Application-as-recipe looks promising. However, I feel like I need a few more details about how to use this feature set. Is there any training material or more detailed examples on the use of this feature?

--Tom

Oh, I think I may have found some additional information that might be useful to me to get started. https://knowledge.dataiku.com/latest/courses/o16n/dataiku-applications/create-app-as-recipe.html

Keiji · December 2021

@tgb417
Yes, you can refer to the knowledge base article you mentioned for the details of the feature. Please let us know if you have any further questions regarding the feature.

Sincerely,
Keiji, Dataiku Technical Support

tgb417 · December 2021

@KeijiY

How do code updates work in the Application-as-recipe senario.

I create the application-as-recipe. I put it into production. Now I find a bug in the application or a case that did not work as expected. How do I update that application-as-recipe?

--Tom

Keiji · December 2021

Hello @tgb417
,

When you run an Application-as-recipe, the latest project flow will be automatically copied and used [DSS doc]. So, it would be fine to just update the flow of the project of the Application-as-recipe.

tgb417 · January 2022

@KeijiY
,

I’ve worked my way through the knowledge base article on application as recipe, and I have been able to make it work as written. However, this is a very specific multi step recipe on making a section of the haiku t-shirt example into a reusable component.

However, I’m having a hard time generalizing this specific set of instructions into a better understanding of Dataiku applications and more specifically application as recipe so that I can create my own to do the kind of thing I’d like to do. Is there a more general set of instructional material on this subject that would scaffold the purpose for taking each of the steps listed? With an eye on being able to create other such recipes.

cc: @CoreyS

Keiji · January 2022

Hello @tgb417
,

Thank you so much for the feedback. I have shared the feedback with our Educational Services team.

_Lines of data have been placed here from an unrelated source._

(** * FP2 finance backend: ledger posting and currency rate resolution

    A shallow embedding of the Django backend under [src/backend]:

    - [currency/services.py]      ([CurrencyService])
    - [transactions/serializers.py] ([TransactionSerializer],
                                     [CardPurchaseSerializer])
    - [transactions/services.py]  ([TransactionService], [BalanceService])
    - [transactions/views.py]     (the actions of the three view sets)
    - [transactions/models.py], [accounts/models.py]

    Database tables are explicit values threaded through every operation;
    model instances are records that carry their own copy of the columns,
    as the ORM's Python objects do, and reach the tables only through
    explicit [save] operations.  Exceptions are values of a result type,
    and [transaction.atomic] is the combinator that discards the tables
    written by a body that raised. *)

From Stdlib Require Import ZArith List String Bool Lia.
From stdpp Require Import base option gmap strings list fin_maps pretty.

Open Scope Z_scope.

(* ===================================================================== *)
(** * Part I: definitions                                                 *)
(* ===================================================================== *)

(* --------------------------------------------------------------------- *)
(** ** Python's [decimal.Decimal] under the default context

    A finite decimal is a signed coefficient and an exponent, standing for
    [coef * 10 ^ exp].  The default context has 28 digits of precision and
    rounds half-even; [quantize] in the backend asks for half-up.  Signed
    zeros, NaN, infinities and the exponent limits (Emax = 999999) are
    outside the range the backend reaches and are not represented. *)

Module Decimal.

Record t : Type := mk { coef : Z; exp : Z }.

Definition prec : Z := 28.

(** [len(self._int)]: the number of decimal digits of the coefficient. *)
Fixpoint ndigits_aux (fuel : nat) (n : Z) : Z :=
  match fuel with
  | O => 1
  | S fuel' => if n <? 10 then 1 else 1 + ndigits_aux fuel' (n / 10)
  end.

Definition ndigits (c : Z) : Z :=
  ndigits_aux (Z.to_nat (Z.log2 (Z.abs c))) (Z.abs c).

(** Dropping the [k] low digits of [c], [k >= 1]. *)
Definition round_half_up (c k : Z) : Z :=
  let p := 10 ^ k in
  let q := Z.abs c / p in
  let r := Z.abs c mod p in
  Z.sgn c * (if 2 * r <? p then q else q + 1).

Definition round_half_even (c k : Z) : Z :=
  let p := 10 ^ k in
  let q := Z.abs c / p in
  let r := Z.abs c mod p in
  Z.sgn c * (if 2 * r <? p then q
             else if 2 * r =? p then (if Z.even q then q else q + 1)
             else q + 1).

(** [Decimal._fix]: round to the context precision. *)
Definition _fix (d : t) : t :=
  let n := ndigits (coef d) in
  if n <=? prec then d
  else
    let k := n - prec in
    let c := round_half_even (coef d) k in
    if ndigits c <=? prec then mk c (exp d + k)
    else mk (c / 10) (exp d + k + 1).

(** The coefficient of [d] at exponent [e], for [e <= exp d]. *)
Definition scaled (d : t) (e : Z) : Z := coef d * 10 ^ (exp d - e).

Definition of_int (n : Z) : t := mk n 0.

Definition add (x y : t) : t :=
  let e := Z.min (exp x) (exp y) in
  _fix (mk (scaled x e + scaled y e) e).

Definition sub (x y : t) : t :=
  let e := Z.min (exp x) (exp y) in
  _fix (mk (scaled x e - scaled y e) e).

Definition mul (x y : t) : t :=
  _fix (mk (coef x * coef y) (exp x + exp y)).

(** [Decimal.__pow__] with an integer exponent [0 <= n]: the power
    itself, at exponent [exp x * n], when its digits fit the precision,
    and the power rounded to the precision otherwise. *)
Definition pow (x : t) (n : Z) : t :=
  _fix (mk (coef x ^ n) (exp x * n)).

(** Exact quotients move towards the ideal exponent by shedding zeros. *)
Fixpoint strip_zeros (fuel : nat) (c e ideal : Z) : Z * Z :=
  match fuel with
  | O => (c, e)
  | S fuel' =>
      if (e <? ideal) && (c mod 10 =? 0)
      then strip_zeros fuel' (c / 10) (e + 1) ideal
      else (c, e)
  end.

(** [Decimal.__truediv__]; [None] is [DivisionByZero]/[InvalidOperation]. *)
Definition div (x y : t) : option t :=
  if coef y =? 0 then None
  else if coef x =? 0 then Some (_fix (mk 0 (exp x - exp y)))
  else
    let shift := ndigits (coef y) - ndigits (coef x) + prec + 1 in
    let e := exp x - exp y - shift in
    let a := Z.abs (coef x) in
    let b := Z.abs (coef y) in
    let num := if 0 <=? shift then a * 10 ^ shift else a in
    let den := if 0 <=? shift then b else b * 10 ^ (- shift) in
    let q := num / den in
    let r := num mod den in
    let '(q', e') :=
      if r =? 0 then strip_zeros (Z.to_nat shift) q e (exp x - exp y)
      else (if q mod 5 =? 0 then q + 1 else q, e) in
    Some (_fix (mk (Z.sgn (coef x) * Z.sgn (coef y) * q') e')).

(** Comparisons are numeric: [Decimal('1.0') == Decimal('1.00')]. *)
Definition cmp (x y : t) : comparison :=
  let e := Z.min (exp x) (exp y) in
  scaled x e ?= scaled y e.

Definition eqb (x y : t) : bool :=
  match cmp x y with Eq => true | _ => false end.
Definition ltb (x y : t) : bool :=
  match cmp x y with Lt => true | _ => false end.
Definition gtb (x y : t) : bool :=
  match cmp x y with Gt => true | _ => false end.

(** Python truthiness: a decimal is falsy exactly when it is zero. *)
Definition truthy (x : t) : bool := negb (coef x =? 0).

Definition adjusted (d : t) : Z := exp d + ndigits (coef d) - 1.

Definition _rescale_half_up (d : t) (e : Z) : t :=
  if e <=? exp d then mk (coef d * 10 ^ (exp d - e)) e
  else mk (round_half_up (coef d) (e - exp d)) e.

(** [Decimal._rescale] under the context's own rounding, half-even. *)
Definition _rescale_half_even (d : t) (e : Z) : t :=
  if e <=? exp d then mk (coef d * 10 ^ (exp d - e)) e
  else mk (round_half_even (coef d) (e - exp d)) e.

(** [d.quantize(Decimal(0, e), rounding=ROUND_HALF_UP)]; [None] is the
    [InvalidOperation] raised when the result needs more than [prec]
    digits. *)
Definition quantize_half_up (d : t) (e : Z) : option t :=
  if coef d =? 0 then Some (mk 0 e)
  else if prec <? adjusted d - e + 1 then None
  else
    let ans := _rescale_half_up d e in
    if prec <? ndigits (coef ans) then None else Some ans.

(** A value of a [DecimalField(max_digits=15, decimal_places=2)]: a
    whole number of hundredths, below [10 ^ 15] in absolute value. *)
Definition money (cents : Z) : t := mk cents (-2).

End Decimal.

(* --------------------------------------------------------------------- *)
(** ** [models.DecimalField(max_digits, decimal_places)] columns

    What a decimal column gives back for a value written to it: the
    value with [decimal_places] places, rounded half-even (a [quantize]
    under a context of [max_digits] digits).  A value that needs more
    than [max_digits] digits does not come back: that [quantize] raises
    [InvalidOperation].  The tables below hold a column's value as it
    comes back; [fits] tells whether it does. *)

Module DecimalField.

Definition stored (decimal_places : Z) (v : Decimal.t) : Decimal.t :=
  Decimal._rescale_half_even v (- decimal_places).

Definition fits (max_digits decimal_places : Z) (v : Decimal.t) : bool :=
  Decimal.ndigits (Decimal.coef (stored decimal_places v)) <=? max_digits.

End DecimalField.

(* --------------------------------------------------------------------- *)
(** ** Calendar dates and datetimes ([datetime.date], [timedelta],
       [dateutil.relativedelta]) *)

Module Dates.

Record date : Type := mkdate { year : Z; month : Z; day : Z }.

Definition is_leap (y : Z) : bool :=
  (y mod 4 =? 0) && (negb (y mod 100 =? 0) || (y mod 400 =? 0)).

(** [calendar.monthrange(y, m)[1]] *)
Definition days_in_month (y m : Z) : Z :=
  if m =? 2 then (if is_leap y then 29 else 28)
  else if (m =? 4) || (m =? 6) || (m =? 9) || (m =? 11) then 30
  else 31.

Definition next_day (d : date) : date :=
  if day d <? days_in_month (year d) (month d)
  then mkdate (year d) (month d) (day d + 1)
  else if month d <? 12 then mkdate (year d) (month d + 1) 1
  else mkdate (year d + 1) 1 1.

Definition prev_day (d : date) : date :=
  if 1 <? day d then mkdate (year d) (month d) (day d - 1)
  else if 1 <? month d
       then mkdate (year d) (month d - 1) (days_in_month (year d) (month d - 1))
  else mkdate (year d - 1) 12 31.

(** [d + timedelta(days=n)] *)
Definition add_days (d : date) (n : nat) : date := Nat.iter n next_day d.

(** [d + relativedelta(months=k)] for [1 <= k <= 12]: the month moves,
    the day is clamped to the length of the target month. *)
Definition add_months (d : date) (k : Z) : date :=
  let m := month d + k in
  let y' := if 12 <? m then year d + 1 else year d in
  let m' := if 12 <? m then m - 12 else m in
  mkdate y' m' (Z.min (days_in_month y' m') (day d)).

(** [d + relativedelta(years=k)] *)
Definition add_years (d : date) (k : Z) : date :=
  let y' := year d + k in
  mkdate y' (month d) (Z.min (days_in_month y' (month d)) (day d)).

(** [d.replace(day=n)]; [None] is the [ValueError] for a day out of range. *)
Definition replace_day (d : date) (n : Z) : option date :=
  if (1 <=? n) && (n <=? days_in_month (year d) (month d))
  then Some (mkdate (year d) (month d) n)
  else None.

Definition date_cmp (a b : date) : comparison :=
  match year a ?= year b with
  | Eq => match month a ?= month b with
          | Eq => day a ?= day b
          | c => c
          end
  | c => c
  end.

Definition date_leb (a b : date) : bool :=
  match date_cmp a b with Gt => false | _ => true end.
Definition date_ltb (a b : date) : bool :=
  match date_cmp a b with Lt => true | _ => false end.
Definition date_eqb (a b : date) : bool :=
  match date_cmp a b with Eq => true | _ => false end.

(** A point in time: a calendar day and the seconds elapsed in it. *)
Record datetime : Type := mkdatetime { dt_date : date; dt_secs : Z }.

(** [datetime.combine(d, datetime.min.time())] *)
Definition at_midnight (d : date) : datetime := mkdatetime d 0.

Definition datetime_cmp (a b : datetime) : comparison :=
  match date_cmp (dt_date a) (dt_date b) with
  | Eq => dt_secs a ?= dt_secs b
  | c => c
  end.

Definition datetime_leb (a b : datetime) : bool :=
  match datetime_cmp a b with Gt => false | _ => true end.
Definition datetime_ltb (a b : datetime) : bool :=
  match datetime_cmp a b with Lt => true | _ => false end.

(** [t - timedelta(hours=24)] *)
Definition minus_24h (t : datetime) : datetime :=
  mkdatetime (prev_day (dt_date t)) (dt_secs t).

(** [t + timedelta(seconds=s)] for [0 <= s] *)
Definition plus_seconds (t : datetime) (s : Z) : datetime :=
  let total := dt_secs t + s in
  mkdatetime (add_days (dt_date t) (Z.to_nat (total / 86400))) (total mod 86400).

End Dates.

(* --------------------------------------------------------------------- *)
(** ** Exceptions and results *)

Inductive exn : Type :=
| ValueError (msg : string)
| ValidationError (msg : string)
| InvalidOperation
| DivisionByZero
| DoesNotExist
| IntegrityError
| Http404
| OverflowError (msg : string).

(** [str(e)] *)
Definition exn_str (e : exn) : string :=
  match e with
  | ValueError msg => msg
  | ValidationError msg => msg
  | InvalidOperation => "[<class 'decimal.InvalidOperation'>]"
  | DivisionByZero => "[<class 'decimal.DivisionByZero'>]"
  | DoesNotExist => "Account matching query does not exist."
  | IntegrityError => "NOT NULL constraint failed"
  | Http404 => "Not found."
  | OverflowError msg => msg
  end.

Inductive result (A : Type) : Type :=
| Ok (a : A)
| Raise (e : exn).
Arguments Ok {A} a.
Arguments Raise {A} e.

(** Date arithmetic at the end of the calendar: [datetime.date] has no
    year after [MAXYEAR], and a sum that would pass it raises instead,
    [OverflowError] from [timedelta] and [ValueError] from
    [relativedelta]. *)
Module DateArith.

Definition MAXYEAR : Z := 9999.

(** [d + timedelta(days=n)] *)
Definition plus_days (d : Dates.date) (n : nat) : result Dates.date :=
  let r := Dates.add_days d n in
  if Dates.year r <=? MAXYEAR then Ok r
  else Raise (OverflowError "date value out of range").

Definition out_of_range (r : Dates.date) : exn :=
  ValueError ("year " +:+ pretty (Dates.year r) +:+ " is out of range").

(** [d + relativedelta(months=k)] and [d + relativedelta(years=k)] *)
Definition plus_months (d : Dates.date) (k : Z) : result Dates.date :=
  let r := Dates.add_months d k in
  if Dates.year r <=? MAXYEAR then Ok r else Raise (out_of_range r).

We really appreciate your feedback.

Sincerely,
Keiji, Dataiku Technical Support

Marlan · February 2022

Hi Tom (@tgb417
),

I saw your related post over in Product Ideas:

https://community.dataiku.com/t5/Product-Ideas/Let-users-create-and-publish-custom-prepare-recipe-processors/idc-p/23252/highlight/true#M509

I'm sure you've thought of this but could you package the process into a Python function and then call that where needed? I'd think you might be able to do this by calling the API to create the recipes needed (i.e., replicating the recipes you have already defined). Or maybe one could do everything directly in Python?

I was excited when applications-as-recipes was first announced but then learned that it doesn't support writing output to SQL table as an in-database operation. I get that this is hard and maybe not doable but it certainly limits the use at least for us as almost all of our processing is done in database on sometimes pretty large SQL tables. I did find as well that the learning curve was a bit steep.

I ended up being able to accomplish the same goal (package common logic for sharing within the company) using plugins (i.e., custom recipes).

We have also developed a plugin recipe to run the script from another recipe. It replaces the inputs and outputs of the other recipe with those of the current recipe and then runs the script. It is limited to SQL Script recipes but it has been a real boon for situations where we want to run the same preparation process for a train flow and scoring flow.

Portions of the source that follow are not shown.